*** ENTRIES SHOWN Section Begins ***

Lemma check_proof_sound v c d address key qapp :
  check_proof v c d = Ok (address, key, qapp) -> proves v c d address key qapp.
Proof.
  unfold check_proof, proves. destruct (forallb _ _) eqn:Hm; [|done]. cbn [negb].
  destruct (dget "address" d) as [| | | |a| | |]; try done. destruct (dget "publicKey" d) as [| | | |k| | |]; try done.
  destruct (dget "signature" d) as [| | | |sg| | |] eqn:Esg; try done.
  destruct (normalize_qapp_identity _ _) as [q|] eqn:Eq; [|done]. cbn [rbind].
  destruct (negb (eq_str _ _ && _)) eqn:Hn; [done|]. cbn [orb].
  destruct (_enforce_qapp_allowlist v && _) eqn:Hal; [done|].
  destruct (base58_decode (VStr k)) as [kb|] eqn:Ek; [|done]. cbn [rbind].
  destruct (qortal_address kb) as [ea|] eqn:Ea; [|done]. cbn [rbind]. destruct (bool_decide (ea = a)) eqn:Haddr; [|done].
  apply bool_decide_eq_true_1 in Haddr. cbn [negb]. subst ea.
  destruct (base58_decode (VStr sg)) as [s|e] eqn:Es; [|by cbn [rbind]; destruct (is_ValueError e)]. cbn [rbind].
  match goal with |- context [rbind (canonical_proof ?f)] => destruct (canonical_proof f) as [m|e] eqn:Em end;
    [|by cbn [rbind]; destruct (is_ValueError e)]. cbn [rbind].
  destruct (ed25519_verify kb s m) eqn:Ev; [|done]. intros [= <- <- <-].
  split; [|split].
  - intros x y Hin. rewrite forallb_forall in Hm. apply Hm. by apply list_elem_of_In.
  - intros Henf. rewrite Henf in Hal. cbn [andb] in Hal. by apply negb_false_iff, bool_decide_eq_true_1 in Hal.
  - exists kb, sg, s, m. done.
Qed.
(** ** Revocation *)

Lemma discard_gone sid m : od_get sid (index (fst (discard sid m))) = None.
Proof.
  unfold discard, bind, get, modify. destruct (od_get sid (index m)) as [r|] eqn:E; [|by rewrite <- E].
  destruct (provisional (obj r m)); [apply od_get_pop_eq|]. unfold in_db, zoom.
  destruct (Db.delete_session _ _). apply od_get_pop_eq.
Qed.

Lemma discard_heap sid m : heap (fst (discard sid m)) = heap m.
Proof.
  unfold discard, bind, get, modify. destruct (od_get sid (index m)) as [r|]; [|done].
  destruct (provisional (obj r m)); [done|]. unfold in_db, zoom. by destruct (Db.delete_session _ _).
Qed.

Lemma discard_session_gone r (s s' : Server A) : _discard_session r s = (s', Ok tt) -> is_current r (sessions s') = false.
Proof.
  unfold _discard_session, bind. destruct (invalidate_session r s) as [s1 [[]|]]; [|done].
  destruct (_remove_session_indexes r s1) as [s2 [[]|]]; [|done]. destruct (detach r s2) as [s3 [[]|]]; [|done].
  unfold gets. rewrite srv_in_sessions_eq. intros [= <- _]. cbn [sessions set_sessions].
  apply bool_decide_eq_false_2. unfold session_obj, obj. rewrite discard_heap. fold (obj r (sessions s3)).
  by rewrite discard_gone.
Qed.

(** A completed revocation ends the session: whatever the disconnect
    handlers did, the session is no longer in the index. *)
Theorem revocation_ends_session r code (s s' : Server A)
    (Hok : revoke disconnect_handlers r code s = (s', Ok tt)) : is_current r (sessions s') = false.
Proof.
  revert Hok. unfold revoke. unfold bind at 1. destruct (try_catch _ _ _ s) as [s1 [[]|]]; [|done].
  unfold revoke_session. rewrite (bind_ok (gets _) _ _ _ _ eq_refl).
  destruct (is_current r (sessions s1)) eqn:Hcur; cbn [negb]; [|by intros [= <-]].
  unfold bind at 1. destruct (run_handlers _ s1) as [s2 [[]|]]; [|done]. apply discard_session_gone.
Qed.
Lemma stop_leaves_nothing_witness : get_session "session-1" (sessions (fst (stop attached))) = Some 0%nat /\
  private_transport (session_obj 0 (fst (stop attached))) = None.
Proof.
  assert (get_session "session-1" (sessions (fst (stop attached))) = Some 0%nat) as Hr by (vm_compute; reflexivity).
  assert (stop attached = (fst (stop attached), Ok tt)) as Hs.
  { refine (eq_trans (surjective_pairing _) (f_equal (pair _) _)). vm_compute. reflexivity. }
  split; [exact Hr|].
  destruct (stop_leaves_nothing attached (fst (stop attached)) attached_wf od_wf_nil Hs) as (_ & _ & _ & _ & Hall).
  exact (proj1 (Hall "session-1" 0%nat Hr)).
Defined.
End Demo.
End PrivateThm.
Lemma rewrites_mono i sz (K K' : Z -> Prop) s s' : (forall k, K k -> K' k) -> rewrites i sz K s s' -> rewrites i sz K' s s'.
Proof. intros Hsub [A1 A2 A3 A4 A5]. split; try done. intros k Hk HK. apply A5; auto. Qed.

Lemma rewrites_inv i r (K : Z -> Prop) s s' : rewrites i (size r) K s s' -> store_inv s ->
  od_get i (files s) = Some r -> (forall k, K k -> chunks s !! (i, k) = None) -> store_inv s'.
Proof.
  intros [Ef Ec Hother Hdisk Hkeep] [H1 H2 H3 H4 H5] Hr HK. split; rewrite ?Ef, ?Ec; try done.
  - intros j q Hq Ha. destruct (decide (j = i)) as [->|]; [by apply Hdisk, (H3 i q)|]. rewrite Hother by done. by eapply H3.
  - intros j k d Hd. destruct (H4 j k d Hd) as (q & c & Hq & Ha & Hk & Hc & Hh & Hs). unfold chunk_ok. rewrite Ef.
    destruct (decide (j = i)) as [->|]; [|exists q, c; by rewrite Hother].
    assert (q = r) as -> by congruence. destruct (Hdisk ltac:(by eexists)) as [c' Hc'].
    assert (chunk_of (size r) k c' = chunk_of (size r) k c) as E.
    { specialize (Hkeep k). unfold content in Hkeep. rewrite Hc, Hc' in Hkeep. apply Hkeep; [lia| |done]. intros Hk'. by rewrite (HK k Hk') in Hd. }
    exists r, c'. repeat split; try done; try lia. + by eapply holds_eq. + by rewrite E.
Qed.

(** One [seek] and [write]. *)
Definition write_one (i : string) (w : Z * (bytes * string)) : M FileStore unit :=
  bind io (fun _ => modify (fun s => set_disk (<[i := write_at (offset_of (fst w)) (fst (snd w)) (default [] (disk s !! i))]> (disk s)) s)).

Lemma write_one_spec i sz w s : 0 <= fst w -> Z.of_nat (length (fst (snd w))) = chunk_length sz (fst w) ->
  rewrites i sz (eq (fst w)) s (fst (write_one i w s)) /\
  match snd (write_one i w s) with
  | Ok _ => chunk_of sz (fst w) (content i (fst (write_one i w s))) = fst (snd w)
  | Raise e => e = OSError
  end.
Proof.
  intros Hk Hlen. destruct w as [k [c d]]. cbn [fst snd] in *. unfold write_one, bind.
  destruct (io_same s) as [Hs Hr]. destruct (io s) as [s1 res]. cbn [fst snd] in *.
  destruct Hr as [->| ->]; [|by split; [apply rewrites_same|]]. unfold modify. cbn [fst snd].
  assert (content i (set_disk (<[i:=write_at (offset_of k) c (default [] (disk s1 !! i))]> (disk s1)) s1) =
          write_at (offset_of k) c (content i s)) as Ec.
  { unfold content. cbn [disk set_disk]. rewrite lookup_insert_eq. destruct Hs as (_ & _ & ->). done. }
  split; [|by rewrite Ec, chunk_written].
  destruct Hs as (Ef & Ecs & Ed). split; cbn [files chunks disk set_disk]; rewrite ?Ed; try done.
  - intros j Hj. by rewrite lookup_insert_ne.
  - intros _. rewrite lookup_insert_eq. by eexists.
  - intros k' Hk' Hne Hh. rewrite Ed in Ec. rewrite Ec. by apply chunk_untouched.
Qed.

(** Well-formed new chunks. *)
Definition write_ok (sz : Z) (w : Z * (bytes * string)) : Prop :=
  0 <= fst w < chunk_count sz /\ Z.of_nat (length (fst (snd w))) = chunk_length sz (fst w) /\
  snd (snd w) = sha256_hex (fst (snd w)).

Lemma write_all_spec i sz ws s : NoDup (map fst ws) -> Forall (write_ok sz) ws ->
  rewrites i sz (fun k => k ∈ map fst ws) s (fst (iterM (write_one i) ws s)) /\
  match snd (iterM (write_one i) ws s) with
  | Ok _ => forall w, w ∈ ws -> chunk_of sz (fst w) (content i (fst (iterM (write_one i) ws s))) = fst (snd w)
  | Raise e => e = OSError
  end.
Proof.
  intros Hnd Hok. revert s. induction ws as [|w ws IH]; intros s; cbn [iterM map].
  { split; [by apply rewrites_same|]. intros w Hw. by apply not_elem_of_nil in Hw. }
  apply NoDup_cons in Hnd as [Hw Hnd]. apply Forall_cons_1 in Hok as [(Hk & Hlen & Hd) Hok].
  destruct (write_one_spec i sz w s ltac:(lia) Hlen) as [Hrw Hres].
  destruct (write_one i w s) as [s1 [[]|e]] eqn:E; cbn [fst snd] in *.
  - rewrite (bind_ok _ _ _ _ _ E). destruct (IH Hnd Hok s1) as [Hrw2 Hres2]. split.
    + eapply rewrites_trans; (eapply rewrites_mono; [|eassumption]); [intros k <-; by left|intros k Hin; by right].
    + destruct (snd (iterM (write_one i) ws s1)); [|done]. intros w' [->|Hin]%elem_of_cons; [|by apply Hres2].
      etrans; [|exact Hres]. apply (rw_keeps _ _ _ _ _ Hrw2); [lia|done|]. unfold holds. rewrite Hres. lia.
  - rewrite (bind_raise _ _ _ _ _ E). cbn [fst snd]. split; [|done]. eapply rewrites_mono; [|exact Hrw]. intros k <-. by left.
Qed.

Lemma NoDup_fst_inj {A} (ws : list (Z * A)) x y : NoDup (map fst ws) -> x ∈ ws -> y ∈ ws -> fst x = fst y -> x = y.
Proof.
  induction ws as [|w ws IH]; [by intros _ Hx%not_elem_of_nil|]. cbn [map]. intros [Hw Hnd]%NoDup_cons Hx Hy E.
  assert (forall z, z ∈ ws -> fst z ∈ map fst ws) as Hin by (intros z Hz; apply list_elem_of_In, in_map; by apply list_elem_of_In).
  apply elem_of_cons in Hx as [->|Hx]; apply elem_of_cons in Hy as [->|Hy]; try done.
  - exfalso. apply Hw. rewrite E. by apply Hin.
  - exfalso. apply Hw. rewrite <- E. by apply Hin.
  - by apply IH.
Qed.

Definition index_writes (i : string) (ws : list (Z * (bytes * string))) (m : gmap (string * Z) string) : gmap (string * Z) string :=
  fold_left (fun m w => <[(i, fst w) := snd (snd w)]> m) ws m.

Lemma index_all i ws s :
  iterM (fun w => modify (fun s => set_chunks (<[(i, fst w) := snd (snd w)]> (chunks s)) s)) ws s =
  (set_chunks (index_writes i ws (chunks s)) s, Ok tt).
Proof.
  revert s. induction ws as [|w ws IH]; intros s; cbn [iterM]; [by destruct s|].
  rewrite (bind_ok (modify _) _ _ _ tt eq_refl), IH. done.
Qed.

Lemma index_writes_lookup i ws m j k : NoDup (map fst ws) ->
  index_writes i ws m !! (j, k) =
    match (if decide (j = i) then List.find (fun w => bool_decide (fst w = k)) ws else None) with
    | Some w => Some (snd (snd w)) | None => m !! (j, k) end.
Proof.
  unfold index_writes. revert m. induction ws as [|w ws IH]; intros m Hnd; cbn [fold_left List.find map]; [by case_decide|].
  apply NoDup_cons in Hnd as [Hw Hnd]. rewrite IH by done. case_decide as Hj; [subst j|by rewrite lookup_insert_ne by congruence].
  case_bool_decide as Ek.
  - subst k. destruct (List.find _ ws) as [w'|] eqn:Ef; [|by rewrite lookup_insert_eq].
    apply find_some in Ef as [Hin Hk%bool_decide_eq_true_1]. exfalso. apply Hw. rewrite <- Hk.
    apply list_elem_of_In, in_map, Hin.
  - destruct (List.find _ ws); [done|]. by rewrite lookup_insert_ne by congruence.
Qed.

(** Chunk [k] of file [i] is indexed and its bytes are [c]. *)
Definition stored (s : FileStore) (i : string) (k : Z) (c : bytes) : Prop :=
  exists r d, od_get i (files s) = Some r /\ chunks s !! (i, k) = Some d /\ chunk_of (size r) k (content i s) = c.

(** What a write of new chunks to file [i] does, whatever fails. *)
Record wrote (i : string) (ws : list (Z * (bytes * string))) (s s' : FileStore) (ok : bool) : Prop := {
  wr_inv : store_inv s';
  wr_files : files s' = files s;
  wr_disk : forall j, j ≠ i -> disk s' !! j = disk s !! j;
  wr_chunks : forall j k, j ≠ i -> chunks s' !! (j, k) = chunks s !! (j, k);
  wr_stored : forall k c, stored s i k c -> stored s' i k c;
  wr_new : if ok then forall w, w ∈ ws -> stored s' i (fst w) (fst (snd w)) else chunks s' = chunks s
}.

*** ENTRIES SHOWN Section Ends ***

> DIRECTIONS FOR THIS TASK: What is asked for is an exact copy of the lines above from the one containing "[| | | |k| | |]; try done." through the one containing "eqn:Esg; try done.", and only those.

> WRITTEN SOLUTION:
  destruct (dget "address" d) as [| | | |a| | |]; try done. destruct (dget "publicKey" d) as [| | | |k| | |]; try done.
  destruct (dget "signature" d) as [| | | |sg| | |] eqn:Esg; try done.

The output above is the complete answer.